> **SOURCE DATA**

· · ·

Lemma foldl_resume_returned_exact ws st :
  returned (foldl resume st ws) = returned st ++ omap (outcome_of st) ws.
Proof.
  revert st. induction ws as [|w ws IH]; intros st; simpl.
  { by rewrite app_nil_r. }
  rewrite IH, resume_returned.
  destruct (resume_frame st w) as (_&_&Hu&Hg&Hb&_).
  rewrite (list_omap_ext (outcome_of (resume st w)) (outcome_of st) ws ws).
  2:{ apply Forall2_same_length_lookup. split; [done|].
      intros i x y Hx Hy. simplify_eq. by apply outcome_of_ext. }
  rewrite <-app_assoc. f_equal. by destruct (outcome_of st w).
Qed.

(** X4.  Calls suspended on the same promises finish together.  In every
    reachable state, when a promise settles, the calls that return or throw
    are exactly the suspended calls whose [Promise.all] has settled, in the
    order in which they were made; the outcome of each depends only on the
    array it awaits, so all callers that shared a lookup get the same user
    or all throw; the calls still waiting stay suspended, in order. *)
Theorem settlement_resumes_in_order bot evs ev :
  let st := run (init bot) evs in
  (∃ k o, ev = SettleUser k o) ∨ (∃ k o, ev = SettleGuilds k o) →
  let st' := step st ev in
  returned st' = returned st ++ omap (outcome_of st') (waiters st) ∧
  waiters st' = filter (is_pending st') (waiters st) ∧
  (∀ a1 a2 k, (a1, k) ∈ waiters st → (a2, k) ∈ waiters st →
     snd <$> outcome_of st' (a1, k) = snd <$> outcome_of st' (a2, k)).
Proof.
  intros st Hev st'.
  assert (Inv st) as HI by apply Inv_run, Inv_init.
  assert (∀ a1 a2 k,
            snd <$> outcome_of st' (a1, k) = snd <$> outcome_of st' (a2, k))
    as Hsame.
  { intros a1 a2 k. unfold outcome_of. simpl. by destruct (promise_all st' k). }
  split; [|split; [|by intros; apply Hsame]].
  - assert (∀ st1, waiters st1 = waiters st → returned st1 = returned st →
              returned (wake st1)
                = returned st ++ omap (outcome_of (wake st1)) (waiters st))
      as Hwake.
    { intros st1 Hw Hr. destruct (wake_frame st1) as (_&_&Hu&Hg&Hb).
      unfold wake at 1. simpl.
      rewrite foldl_resume_returned_exact, Hw, Hr. f_equal.
      apply list_omap_ext, Forall2_same_length_lookup. split; [done|].
      intros i x y Hx Hy. simplify_eq. symmetry. by apply outcome_of_ext. }
    assert (omap (outcome_of st) (waiters st) = @nil (string * Outcome)) as Hnone.
    { assert (∀ ws, (∀ w, w ∈ ws → w ∈ waiters st) →
                    omap (outcome_of st) ws = @nil (string * Outcome)) as H;
        [|by apply H].
      induction ws as [|[a k] ws IH]; intros Hsub; [done|]. simpl.
      unfold outcome_of at 1. simpl.
      rewrite (waiter_pending st HI a k) by (apply Hsub; left).
      apply IH. intros w Hw. apply Hsub. by right. }
    unfold st'. destruct Hev as [(k & o & ->)|(k & o & ->)]; simpl;
      (case_decide; [by apply Hwake|by rewrite Hnone, app_nil_r]).
  - assert (filter (is_pending st) (waiters st) = waiters st) as Hall.
    { assert (∀ ws : list (string * nat), (∀ w, w ∈ ws → w ∈ waiters st) →
                    filter (is_pending st) ws = ws) as H; [|by apply H].
      induction ws as [|[a k] ws IH]; intros Hsub; [done|].
      rewrite filter_cons, decide_True.
      - f_equal. apply IH. intros w Hw. apply Hsub. by right.
      - apply (waiter_pending st HI a k). apply Hsub. left. }
    assert (∀ st1, waiters st1 = waiters st →
              waiters (wake st1) = filter (is_pending (wake st1)) (waiters st))
      as Hwake.
    { intros st1 Hw. destruct (wake_frame st1) as (_&_&Hu&Hg&_).
      unfold wake at 1. simpl. rewrite Hw. apply list_filter_iff.
      intros w. unfold is_pending. by rewrite (promise_all_ext st1 (wake st1)). }
    unfold st'. destruct Hev as [(k & o & ->)|(k & o & ->)]; simpl;
      (case_decide; [by apply Hwake|by rewrite Hall]).
Qed.

Lemma settlement_resumes_in_order_witness :
  let u := mkRawUser "1" "u" "0001" "a" [] in
  let st := run (init ∅) [Call "token"; Call "other"; Call "token";
                          SettleUser 0 (Resolved u)] in
  let st' := step st (SettleGuilds 0 Rejected) in
  returned st' = [("token", Threw); ("token", Threw)] ∧
  waiters st' = [("other", 1)].
Proof.
  intros u st st'.
  destruct (settlement_resumes_in_order ∅
              [Call "token"; Call "other"; Call "token";
               SettleUser 0 (Resolved u)] (SettleGuilds 0 Rejected))
    as (H1 & H2 & _).
  { right. by exists 0, Rejected. }
  split; [exact H1|exact H2].
Defined.

(** ** Tokens do not interfere *)

Lemma promise_all_settleUser_ne st k k0 o :
  k ≠ k0 → promise_all (settleUser k0 o st) k = promise_all st k.
Proof. intros Hne. unfold promise_all; simpl. by rewrite lookup_insert_ne. Qed.

Lemma promise_all_settleGuilds_ne st k k0 o :
  k ≠ k0 → promise_all (settleGuilds k0 o st) k = promise_all st k.
Proof. intros Hne. unfold promise_all; simpl. by rewrite lookup_insert_ne. Qed.

(** X5.  In every reachable state, an event that is not about a token (a
    call or an eviction for another token, the settlement of a promise that
    no call for the token is suspended on, a change of the guild cache)
    leaves the token's cached user and stored promises as they are. *)
Theorem other_tokens_untouched bot evs auth ev :
  let st := run (init bot) evs in
  ¬ concerns auth st ev →
  cache (step st ev) !! auth = cache st !! auth ∧
  discordPromises (step st ev) !! auth = discordPromises st !! auth.
Proof.
  intros st Hn.
  assert (Inv st) as HI by apply Inv_run, Inv_init.
  assert (∀ st1 k, waiters st1 = waiters st → cache st1 = cache st →
            discordPromises st1 = discordPromises st →
            (∀ k', k' ≠ k → promise_all st1 k' = promise_all st k') →
            (auth, k) ∉ waiters st →
            cache (wake st1) !! auth = cache st !! auth ∧
            discordPromises (wake st1) !! auth = discordPromises st !! auth)
    as Hwake.
  { intros st1 k Hw Hc Hd Hp Hnot. unfold wake; simpl.
    destruct (foldl_resume_entry (waiters st1) st1 auth) as [-> ->];
      [|by rewrite Hc, Hd].
    intros [a k'] Hin Ha ud gd; simpl in *; subst a. rewrite Hw in Hin.
    rewrite Hp by (intros ->; done).
    by rewrite (waiter_pending st HI auth k'). }
  destruct ev as [a|k o|k o|a|a|g|g]; simpl in *; try done.
  - destruct (call_frame a st) as (_ & _ & Hother).
    destruct (Hother auth) as [-> ->]; [congruence|done].
  - case_decide; [|done].
    apply (Hwake _ k); try done. intros. by apply promise_all_settleUser_ne.
  - case_decide; [|done].
    apply (Hwake _ k); try done. intros. by apply promise_all_settleGuilds_ne.
  - rewrite lookup_delete_ne by done. done.
  - rewrite lookup_delete_ne by done. done.
Qed.

Lemma other_tokens_untouched_witness :
  let st := run (init {["g1"]}) lookup_trace in
  let ev := Call "other" in
  cache (step st ev) !! "token" = cache st !! "token" ∧
  discordPromises (step st ev) !! "token" = discordPromises st !! "token".
Proof.
  intros st ev.
  apply (other_tokens_untouched {["g1"]} lookup_trace "token" (Call "other")).
  simpl. discriminate.
Defined.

· · ·

> **WORK INSTRUCTIONS**
Your answer must be the lines above from the one containing "- assert (filter" to the one containing "let st := run (init ∅)", both included, restated word for word.

> **TASK OUTPUT**
  - assert (filter (is_pending st) (waiters st) = waiters st) as Hall.
    { assert (∀ ws : list (string * nat), (∀ w, w ∈ ws → w ∈ waiters st) →
                    filter (is_pending st) ws = ws) as H; [|by apply H].
      induction ws as [|[a k] ws IH]; intros Hsub; [done|].
      rewrite filter_cons, decide_True.
      - f_equal. apply IH. intros w Hw. apply Hsub. by right.
      - apply (waiter_pending st HI a k). apply Hsub. left. }
    assert (∀ st1, waiters st1 = waiters st →
              waiters (wake st1) = filter (is_pending (wake st1)) (waiters st))
      as Hwake.
    { intros st1 Hw. destruct (wake_frame st1) as (_&_&Hu&Hg&_).
      unfold wake at 1. simpl. rewrite Hw. apply list_filter_iff.
      intros w. unfold is_pending. by rewrite (promise_all_ext st1 (wake st1)). }
    unfold st'. destruct Hev as [(k & o & ->)|(k & o & ->)]; simpl;
      (case_decide; [by apply Hwake|by rewrite Hall]).
Qed.

Lemma settlement_resumes_in_order_witness :
  let u := mkRawUser "1" "u" "0001" "a" [] in
  let st := run (init ∅) [Call "token"; Call "other"; Call "token";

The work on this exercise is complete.